El arzobispo Teófilo, de santa memoria, decía al aproximarse a la
muerte: Eres un hombre feliz, abad Arsenio, porque has tenido siempre esta hora
ante tus ojos.
Thomas
Merton
La
sabiduría del desierto
Tenía catorce años cuando
soñé con mi propio funeral, de cuerpo presente. Yo estaba ante la muerta, que
era yo misma, en el centro de la capilla del colegio. Y lloraba junto al
cadáver, que yacía hermoso en un ataúd blanco y abierto; entre las manos, una
rosa, también blanca.
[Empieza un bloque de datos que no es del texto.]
(* ===== verification/_CoqProject ===== *)
-Q . S2P
Prelude.v
EventBus.v
CartApi.v
Routes.v
Navbar.v
NavbarView.v
Receipt.v
ThankYouPage.v
Speakers.v
Footer.v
Me recordó a Aurora, la protagonista de mi cuento favorito: La bella durmiente.
Creo que por
primera vez fui consciente –pude experimentarlo– de que hay algo en nosotros,
de otra calidad y otro nivel, inefables e inalcanzables por la mente, que no va a morir, porque el verdadero Ser que
somos es inmortal.
La que lloraba
a la muerta con una tristeza serena, casi alegre, estaba más allá de la muerta;
la trascendía. Aquella
noche intuí –hoy lo sé– que se puede morir sin morir.
Desde entonces camino hacia esa
meta sin miedo y sin deseo, con la muerte trascendida, puerta blanca, ventana siempre abierta, como aliada.